Craneware’s 340B revenue slips in the final weeks of its financial year have pushed the AIM-listed healthcare software group’s full-year guidance below market expectations, sending shares down 20%. The company now forecasts FY26 revenue of $205–208 million and adjusted EBITDA of $65–67 million, both broadly flat on the prior year.
What drove the FY26 shortfall
The miss was concentrated in the second half of the year. Craneware’s H1 FY26 interim results (to December 2025) showed revenue of $105.7 million, up 6%, with adjusted EBITDA of $33.4 million, up 10%, and Annual Recurring Revenue (ARR) of $184.2 million, up 4%. Adjusted basic EPS reached 58.7 cents for the half, a 16% increase on the prior period.

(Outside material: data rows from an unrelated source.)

(** ** The control panel *)

(** The page that calls the route.  What it takes from JavaScript itself
    is kept apart: [String.prototype.trim], [Number(s)] (with [None] for
    [NaN]) and [Number.prototype.toString]. *)
Record Builtins := {
  trim : string -> string;
  toNumber : string -> option jsnum;
  numberToString : jsnum -> string
}.

(** [s.split(sep)] for a separator of one character *)
Definition split (sep : ascii) (s : string) : list string :=
  map string_of_list_ascii (Zod.splitOn sep (list_ascii_of_string s)).

(** A value of the form state: [string | number | boolean]. *)
Inductive formValue :=
| FormBoolean (b : bool)
| FormNumber (n : jsnum)
| FormString (s : string).

Definition DEFAULT_PAYLOADS (action : string) : list (string * formValue) :=
  if String.eqb action "gmail.listMessages" then
    [("maxResults", FormNumber (Finite 5));
     ("labelIds", FormString EmptyString);
     ("includeSpamTrash", FormBoolean false)]
  else if String.eqb action "gmail.sendMessage" then
    [("to", FormString EmptyString);
     ("subject", FormString "Hello from the agent");
     ("body", FormString
        ("Hi there," +:+ String LF (String LF
           ("This message was sent from your agent." +:+ String LF EmptyString))))]
  else if String.eqb action "notion.listPages" then
    [("pageSize", FormNumber (Finite 5));
     ("filterProperty", FormString EmptyString);
     ("filterValue", FormString EmptyString)]
  else if String.eqb action "notion.createPage" then
    [("title", FormString "Agent generated entry");
     ("content", FormString "This content was created by the Gmail + Notion agent.")]
  else [].

(** [{ ...prev, [key]: value }]: a member that is there keeps its place. *)
Fixpoint setMember (key : string) (value : formValue)
    (prev : list (string * formValue)) : list (string * formValue) :=
  match prev with
  | [] => [(key, value)]
  | (k, v) :: rest =>
      if String.eqb k key then (k, value) :: rest
      else (k, v) :: setMember key value rest
  end.

Definition handleChange (key value : string)
    (prev : list (string * formValue)) : list (string * formValue) :=
  setMember key (FormString value) prev.

Definition handleActionChange (action : string) : list (string * formValue) :=
  DEFAULT_PAYLOADS action.

(** The callback of the [reduce] in [handleSubmit]. *)
Definition payloadEntry (js : Builtins) (acc : gmap string json)
    (entry : string * formValue) : gmap string json :=
  let '(key, value) := entry in
  match value with
  | FormBoolean b => <[key := JBool b]> acc
  | FormNumber n => <[key := JNum n]> acc
  | FormString s =>
      let trimmed := trim js s in
      if (String.length trimmed =? 0)%nat then acc
      else if String.eqb trimmed "true" then <[key := JBool true]> acc
      else if String.eqb trimmed "false" then <[key := JBool false]> acc
      else if String.eqb key "labelIds" then
        let labels :=
          List.filter (fun label => truthy (Some label))
            (map (trim js) (split "," trimmed)) in
        if (0 <? length labels)%nat
        then <[key := JArr (JStr <$> labels)]> acc
        else acc
      else
        match toNumber js trimmed with
        | Some numericValue =>
            if String.eqb trimmed (numberToString js numericValue)
            then <[key := JNum numericValue]> acc
            else <[key := JStr trimmed]> acc
        | None => <[key := JStr trimmed]> acc
        end
  end.

(** [Object.entries(formState).reduce(..., {})] *)
Definition submittedPayload (js : Builtins)
    (formState : list (string * formValue)) : gmap string json :=
  foldl (payloadEntry js) ∅ formState.

(** A member of the payload after [JSON.stringify] on the page and
    [request.json()] on the route: an infinite number is written as
    [null]; booleans, finite numbers, strings and arrays of strings arrive
    as they were. *)
Definition overTheWire (v : json) : json :=
  match v with
  | JNum (Infinite _) => JNull
  | _ => v
  end.

(** The body the route parses for [{ action: activeAction, payload }]. *)
Definition submittedBody (js : Builtins) (activeAction : string)
    (formState : list (string * formValue)) : gmap string json :=
  <["action" := JStr activeAction]>
    (<["payload" := JObj (overTheWire <$> submittedPayload js formState)]> ∅).

(** The form states the page can be in for an action: the defaults, and
    what editing one of the fields shown makes of a state. *)
Inductive formStateOf (action : string) : list (string * formValue) -> Prop :=
| form_defaults : formStateOf action (handleActionChange action)
| form_edited state key value :
    formStateOf action state -> In key (map fst state) ->
    formStateOf action (handleChange key value state).

(** What the page may put in a payload: a boolean, a number, a string
    that is neither empty nor [true] nor [false], or an array, not empty,
    of non-empty strings. *)
Definition submittable (v : json) : Prop :=
  match v with
  | JBool _ | JNum _ => True
  | JStr s => s <> EmptyString /\ s <> "true" /\ s <> "false"
  | JArr xs => xs <> [] /\ forall x, In x xs -> exists s, x = JStr s /\ s <> EmptyString
  | JNull | JObj _ => False
  end.

(** The member the callback writes for one entry, if it writes one. *)
Definition converted (js : Builtins) (key : string) (value : formValue)
  : option json :=
  payloadEntry js ∅ (key, value) !! key.

(** ** Scenarios *)

Module Scenario.

(** A world in which every call is rejected. *)
Definition unavailable : thrown := Error "service unavailable".

Definition offline : World := {|
  process_env := Sample.env;
  messages_list := fun _ _ _ => inl unavailable;
  messages_get := fun _ => inl unavailable;
  messages_send := fun _ => inl unavailable;
  dataSources_query := fun _ _ _ => inl unavailable;
  pages_create := fun _ _ _ => inl unavailable
|}.

(** The answer of the query in the world of the samples. *)
Definition items : list QueryItem := [
  {| object := "page"; item_id := "p1";
     full := Some {| url := "https://notion.so/p1";
                     created_time := "2025-01-01";
                     last_edited_time := "2025-01-02";
                     properties := JObj ∅ |} |};
  {| object := "page"; item_id := "p2"; full := None |} ].

(** Stand-ins for the built-ins, enough to run the scenarios: [trim] for
    ASCII white space, and numbers written as plain decimal integers. *)
Definition isSpace (c : ascii) : bool :=
  Zod.between 9 13 c || Ascii.eqb c " ".

Fixpoint trimStart (s : list ascii) : list ascii :=
  match s with
  | c :: s' => if isSpace c then trimStart s' else s
  | [] => []
  end.

Definition asciiTrim (s : string) : string :=
  string_of_list_ascii
    (rev (trimStart (rev (trimStart (list_ascii_of_string s))))).

Definition decimal (s : string) : option jsnum :=
  match NilZero.uint_of_string s with
  | Some u => Some (Finite (inject_Z (Z.of_N (N.of_uint u))))
  | None => None
  end.

Definition printed (n : jsnum) : string :=
  match n with
  | Finite q =>
      if Zod.isInteger n && (0 <=? Qnum q)%Z
      then NilZero.string_of_uint (N.to_uint (Z.to_N (Qnum q / Zpos (Qden q))))
      else "?"
  | Infinite negative => if negative then "-Infinity" else "Infinity"
  end.

Definition builtins : Builtins :=
  {| trim := asciiTrim; toNumber := decimal; numberToString := printed |}.

(** Forms after one edit. *)
Definition filterForm : list (string * formValue) :=
  handleChange "filterProperty" " Status " (DEFAULT_PAYLOADS "notion.listPages").


End Scenario.

(** A world whose services never throw a [ZodError] of their own. *)
Definition services_throw_no_ZodError (w : World) : Prop :=
  (forall n l s errs, messages_list w n l s <> inl (ZodError errs))
  /\ (forall id errs, messages_get w id <> inl (ZodError errs))
  /\ (forall raw errs, messages_send w raw <> inl (ZodError errs))
  /\ (forall d n f errs, dataSources_query w d n f <> inl (ZodError errs))
  /\ (forall d t c errs, pages_create w d t c <> inl (ZodError errs)).

(** ** Properties of the route *)

Section Properties.

Variable emailPattern : string -> bool.

(** *** The request schema and the catch block *)

Lemma requestSchema_ok (o : gmap string json) a p :
  is_request o a p -> In a actions ->
  requestSchema (Some (JObj o)) = Zod.ok {| action := a; payload := p |}.
Proof.
  intros [Ha Hp] Hin.
  unfold requestSchema, Zod.object, Zod.field. rewrite Ha, Hp.
  assert (existsb (String.eqb a) actions = true) as He.
  { apply existsb_exists. exists a. split; [done | apply String.eqb_refl]. }
  cbn [Zod.enum]. rewrite He. destruct p; reflexivity.
Qed.

Lemma POST_parsed w o req :
  requestSchema (Some (JObj o)) = Zod.ok req ->
  POST emailPattern w (inr (JObj o)) = respond (dispatch emailPattern w req []).
Proof.
  intros H. unfold POST, mbind, Eff_bind, bind, parse. cbn beta iota.
  rewrite H. reflexivity.
Qed.

Lemma POST_rejected w o errs :
  requestSchema (Some (JObj o)) = Zod.fail errs ->
  POST emailPattern w (inr (JObj o))
  = ({| status := 400; envelope := ErrorEnvelope (Issues errs) |}, []).
Proof.
  intros H. unfold POST, mbind, Eff_bind, bind, parse. cbn beta iota.
  rewrite H. reflexivity.
Qed.

Lemma action_rejected (o : gmap string json) :
  (forall a, o !! "action" = Some (JStr a) -> ~ In a actions) ->
  exists rest,
    Zod.field "action" (Zod.enum actions) o = Zod.fail [unsupported]
    /\ requestSchema (Some (JObj o)) = Zod.fail (unsupported :: rest)
    /\ rest = Zod.issues_of (Zod.field "payload" (Zod.optional Zod.record_any) o).
Proof.
  intros H.
  assert (Zod.field "action" (Zod.enum actions) o = Zod.fail [unsupported]) as Hf.
  { unfold Zod.field, Zod.enum.
    destruct (o !! "action") as [[| | |a| |]|] eqn:Ha; try reflexivity.
    destruct (existsb (String.eqb a) actions) eqn:He; [|reflexivity].
    apply existsb_exists in He as (a' & Hin & Heq).
    apply String.eqb_eq in Heq. subst a'. destruct (H a eq_refl Hin). }
  eexists. split; [exact Hf|]. split; [|reflexivity].
  unfold requestSchema, Zod.object. rewrite Hf.
  destruct (Zod.field "payload" _ o); reflexivity.
Qed.

(** C8. A request whose action tag is not one of the four recognized tags
    (or is missing, or is not a string) is answered with status 400 and an
    issue on [action], and no handler runs: nothing is called.  The
    answer is the same for every payload object, and for no payload. *)
Theorem unsupported_action_rejected (w : World) (o : gmap string json) :
  (forall a, o !! "action" = Some (JStr a) -> ~ In a actions) ->
  (status (POST emailPattern w (inr (JObj o))).1 = 400
   /\ reports (POST emailPattern w (inr (JObj o))).1 "action"
   /\ (POST emailPattern w (inr (JObj o))).2 = [])
  /\ (forall p : option (gmap string json),
        o !! "payload" = JObj <$> p ->
        POST emailPattern w (inr (JObj o))
        = ({| status := 400;
              envelope := ErrorEnvelope (Issues [unsupported]) |}, [])).
Proof.
  intros H. destruct (action_rejected o H) as (rest & Hf & Hs & Hrest).
  rewrite (POST_rejected _ _ _ Hs). split.
  - split; [reflexivity|]. split; [|reflexivity].
    exists (unsupported :: rest), unsupported.
    split; [reflexivity|]. split; [left; reflexivity | reflexivity].
  - intros p Hp. subst rest. unfold Zod.field. rewrite Hp.
    destruct p; reflexivity.
Qed.

(** *** Running a handler under the catch block *)

Lemma parse_fail {A} (s : Zod.schema A) v errs log :
  s v = Zod.fail errs -> parse s v log = (inl (ZodError errs), log).
Proof. intros H. unfold parse. rewrite H. reflexivity. Qed.

Lemma parse_ok {A} (s : Zod.schema A) v a log :
  s v = Zod.ok a -> parse s v log = (inr a, log).
Proof. intros H. unfold parse. rewrite H. reflexivity. Qed.

Lemma bind_thrown {A B} (m : Eff A) (k : A -> Eff B) log e log' :
  m log = (inl e, log') -> (m ≫= k) log = (inl e, log').
Proof. intros H. unfold mbind, Eff_bind, bind. rewrite H. reflexivity. Qed.

Lemma bind_value {A B} (m : Eff A) (k : A -> Eff B) log a log' :
  m log = (inr a, log') -> (m ≫= k) log = k a log'.
Proof. intros H. unfold mbind, Eff_bind, bind. rewrite H. reflexivity. Qed.

Lemma POST_listMessages w o p :
  is_request o "gmail.listMessages" p ->
  POST emailPattern w (inr (JObj o))
  = respond ((value ← handleListMessages w (JObj <$> p);
              mret {| status := 200; envelope := Data value |}) []).
Proof.
  intros H. rewrite (POST_parsed w o {| action := "gmail.listMessages"; payload := p |}).
  - reflexivity.
  - apply requestSchema_ok; [exact H | simpl; tauto].
Qed.
(** One hour in the future: [HEALTH_VALIDITY_HOURS=-1]. *)
Lemma validity_hours_decimal_witness :
  (expand_template Sample.host "all.yaml"
     (Trial.state_with {[ "HEALTH_VALIDITY_HOURS" := "-1" ]})).1
  = Ok "1730000000 None None 3f2a 5 1730003600".
Proof.
  destruct (validity_hours_decimal Sample.host "all.yaml"
              (Trial.state_with {[ "HEALTH_VALIDITY_HOURS" := "-1" ]})
              Trial.all_text (-1)) as [Hsmall _]; [vm_compute; reflexivity..|].
  destruct Hsmall as [_ ->]; [left|]; vm_compute; reflexivity.
Defined.

(** Integers of the size of a time are written whatever the limit is. *)
Example str_int_sample (host : Host) :
  str_int host (-1730000000) = Ok "-1730000000" ∧ str_int host 5 = Ok "5".
Proof. split; reflexivity. Qed.
Lemma firstn_min {A} n (l : list A) :
  firstn n l = firstn (Nat.min n (List.length l)) l.
Proof.
  destruct (Nat.le_gt_cases n (List.length l)) as [H | H].
  - rewrite Nat.min_l by exact H. reflexivity.
  - rewrite Nat.min_r by lia. rewrite !firstn_all2 by lia. reflexivity.
Qed.

(** The read of the loop for the chunk of index [i] returns the bytes of
    its range. *)
Lemma read_chunk file slice_size i :
  0 < slice_size ->
  fst (read slice_size (skipn (i * Z.to_nat slice_size) (content file)))
  = chunk_bytes file slice_size i.
Proof.
  intros Hk. unfold read.
  destruct (slice_size <? 0) eqn:E; [apply Z.ltb_lt in E; lia |]. cbn [fst].
  unfold chunk_bytes, byte_range, chunk_range. cbn [fst snd].
  pose proof (getsize_length file) as Hlen.
  assert (Hs : 0 <= getsize file) by (unfold getsize; lia).
  set (k := Z.to_nat slice_size) in *.
  assert (Ek : slice_size = Z.of_nat k) by (unfold k; lia).
  destruct (Z.le_gt_cases (getsize file) (Z.of_nat i * slice_size)) as [H | H].
  - rewrite skipn_all2 by nia.
    rewrite !Z.min_r by nia. rewrite Z.sub_diag. now rewrite firstn_nil.
  - rewrite (Z.min_l (Z.of_nat i * slice_size)) by lia.
    replace (Z.to_nat (Z.of_nat i * slice_size)) with (i * k)%nat by nia.
    rewrite firstn_min. f_equal. rewrite length_skipn, <- Hlen.
    destruct (Z.le_gt_cases ((Z.of_nat i + 1) * slice_size) (getsize file)).
    + rewrite Z.min_l by lia. nia.
    + rewrite Z.min_r by lia. nia.
Qed.

Lemma read_rest file slice_size i :
  0 < slice_size ->
  snd (read slice_size (skipn (i * Z.to_nat slice_size) (content file)))
  = skipn (S i * Z.to_nat slice_size) (content file).
Proof.
  intros Hk. unfold read.
  destruct (slice_size <? 0) eqn:E; [apply Z.ltb_lt in E; lia |]. cbn [snd].
  rewrite skipn_skipn. reflexivity.
Qed.

(** *** The chunks and the content of the file *)

Lemma firstn_plus {A} a b : forall l : list A,
  firstn (a + b) l = firstn a l ++ firstn b (skipn a l).
Proof.
  induction a as [| a IH]; intros l; [reflexivity |].
  destruct l as [| x l]; cbn [Nat.add firstn skipn app].
  - now rewrite firstn_nil.
  - now rewrite IH.
Qed.

(** The first [n] chunks, in order, are the first [n] slices of the
    content: they follow one another without gap or overlap. *)
Lemma chunks_concat file slice_size n :
  0 < slice_size ->
  List.concat (map (chunk_bytes file slice_size) (seq 0 n))
  = firstn (n * Z.to_nat slice_size) (content file).
Proof.
  intros Hk. induction n as [| n IH]; [reflexivity |].
  rewrite seq_S, map_app, concat_app, IH. cbn [Nat.add map List.concat].
  rewrite app_nil_r, <- read_chunk by exact Hk.
  unfold read. destruct (slice_size <? 0) eqn:E; [apply Z.ltb_lt in E; lia |].
  cbn [fst]. rewrite <- firstn_plus. f_equal. lia.
Qed.

(** With at least [ceil (file_size / slice_size)] chunks the whole
    content is covered. *)
Lemma chunks_cover_content file slice_size n :
  0 < slice_size ->
  ceil_div (getsize file) slice_size <= Z.of_nat n ->
  List.concat (map (chunk_bytes file slice_size) (seq 0 n)) = content file.
Proof.
  intros Hk Hn. rewrite chunks_concat by exact Hk.
  apply firstn_all2. rewrite <- getsize_length.
  assert (getsize file <= Z.of_nat n * slice_size).
  { unfold ceil_div in Hn.
    pose proof (Z.div_mod (getsize file + slice_size - 1) slice_size ltac:(lia)).
    pose proof (Z.mod_pos_bound (getsize file + slice_size - 1) slice_size Hk).
    nia. }
  assert (0 <= getsize file) by (unfold getsize; lia). nia.
Qed.

(** With fewer chunks the bytes after the last slice are in no chunk. *)
Lemma chunks_miss_bytes file slice_size n :
  0 < slice_size ->
  Z.of_nat n * slice_size < getsize file ->
  Z.of_nat (List.length
              (List.concat (map (chunk_bytes file slice_size) (seq 0 n))))
  = Z.of_nat n * slice_size.
Proof.
  intros Hk Hn. rewrite chunks_concat by exact Hk.
  rewrite length_firstn, Nat.min_l; [nia |].
  rewrite <- getsize_length. nia.
Qed.

(** Consecutive ranges share their bound, the first starts at 0 and the
    last of [ceil (file_size / slice_size)] ranges ends at the file size. *)
Lemma chunk_ranges_contiguous file_size slice_size i :
  snd (chunk_range file_size slice_size i)
  = fst (chunk_range file_size slice_size (i + 1)).
Proof. reflexivity. Qed.

Lemma chunk_ranges_start file_size slice_size :
  0 <= file_size -> fst (chunk_range file_size slice_size 0) = 0.
Proof. intros H. unfold chunk_range. cbn [fst]. lia. Qed.

Lemma chunk_ranges_end file_size slice_size :
  0 < slice_size -> 0 <= file_size ->
  snd (chunk_range file_size slice_size (ceil_div file_size slice_size - 1))
  = file_size.
Proof.
  intros Hk Hs. unfold chunk_range, ceil_div. cbn [snd].
  pose proof (Z.div_mod (file_size + slice_size - 1) slice_size ltac:(lia)).
  pose proof (Z.mod_pos_bound (file_size + slice_size - 1) slice_size Hk).
  apply Z.min_r. nia.
Qed.

(** Below [2 ^ 53] bytes the chunks that [upload_file] plans are a
    partition of the content. *)
Lemma planned_chunks_partition_content file slice_size :
  getsize file < 2 ^ 53 -> 0 < slice_size < 2 ^ 1075 ->
  exists total,
    total_chunks (getsize file) slice_size = Return total /\
    total = ceil_div (getsize file) slice_size /\
    List.concat (map (chunk_bytes file slice_size) (seq 0 (Z.to_nat total)))
    = content file.
Proof.
  intros Hs Hk. assert (0 <= getsize file) by (unfold getsize; lia).
  exists (ceil_div (getsize file) slice_size).
  split; [apply total_chunks_exact; lia |]. split; [reflexivity |].
  apply chunks_cover_content; [lia |].
  assert (0 <= ceil_div (getsize file) slice_size)
    by (unfold ceil_div; apply Z.div_pos; lia).
  lia.
Qed.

The deterioration came late. According to the Craneware FY26 trading update, the company recognises a significant proportion of its 340B revenue when the customer actually receives the benefit from eligible drug purchases, not when the opportunity is first identified. That policy amplified the impact of a sharp slowdown in conversions during the final weeks of the year.
Craneware has identified around $500 million of outstanding qualifying drug purchases for hospital customers. The pace at which those opportunities converted into sales slowed sharply as pharmaceutical manufacturers expanded restrictions on the supply of 340B-priced medicines. A small number of large enterprise contracts also slipped into FY27.
Craneware 340B revenue and the manufacturer restriction problem
The Commonwealth Fund notes the 340B Drug Pricing Program, enacted in 1992, requires manufacturers to offer significant discounts on outpatient drugs purchased by federally designated safety-net hospitals and clinics. Those discounts underpin the revenue Craneware helps its hospital clients capture.
Manufacturer restrictions on access to those discounts have continued to tighten. The Cencora 340B manufacturer updates tracker shows AbbVie issued a notice effective 10 June 2026 changing its contract pharmacy policy with additional state-level exemptions, illustrating the ongoing expansion of restrictions in the final weeks of Craneware’s financial year.
The contract pharmacy channel is substantial. According to Drug Channels, as of 1 June 2025 approximately 32,000 pharmacy locations, close to 60% of the entire US pharmacy industry, operated as contract pharmacies for 340B participants. That market is increasingly concentrated among five large for-profit chains and pharmacy benefit managers: Cigna (via Express Scripts), CVS Health, UnitedHealth Group (via Optum Rx), Walgreens, and Walmart.
The squeeze on manufacturer access therefore flows through a commercially concentrated channel, limiting the ability of hospital customers to capture the eligible drug-purchase benefits Craneware’s platform is built to optimise.
Context: a strong run ahead of the stumble
The FY26 warning contrasts with the momentum Craneware had built. Craneware’s FY25 final results, published 15 September 2025, showed statutory profit before tax up 52% to $24.0 million (FY24: $15.7 million). Adjusted basic EPS reached 116.1 cents, up 22.5% from 94.8 cents in FY24. Total bank debt fell to $27.7 million from $35.4 million the prior year.
That trajectory made the abruptness of the H2 slowdown harder for investors to absorb. The FY26 guidance of $65–67 million adjusted EBITDA implies the group generated roughly $32–34 million in the second half, against $33.4 million in H1 alone.
The board said it will provide a further update alongside the group’s full-year results, expected in September 2026. Until then, the key question for investors is whether the $500 million pipeline of qualifying drug purchases converts at a faster rate once manufacturer restriction activity stabilises, or continues to face headwinds into FY27.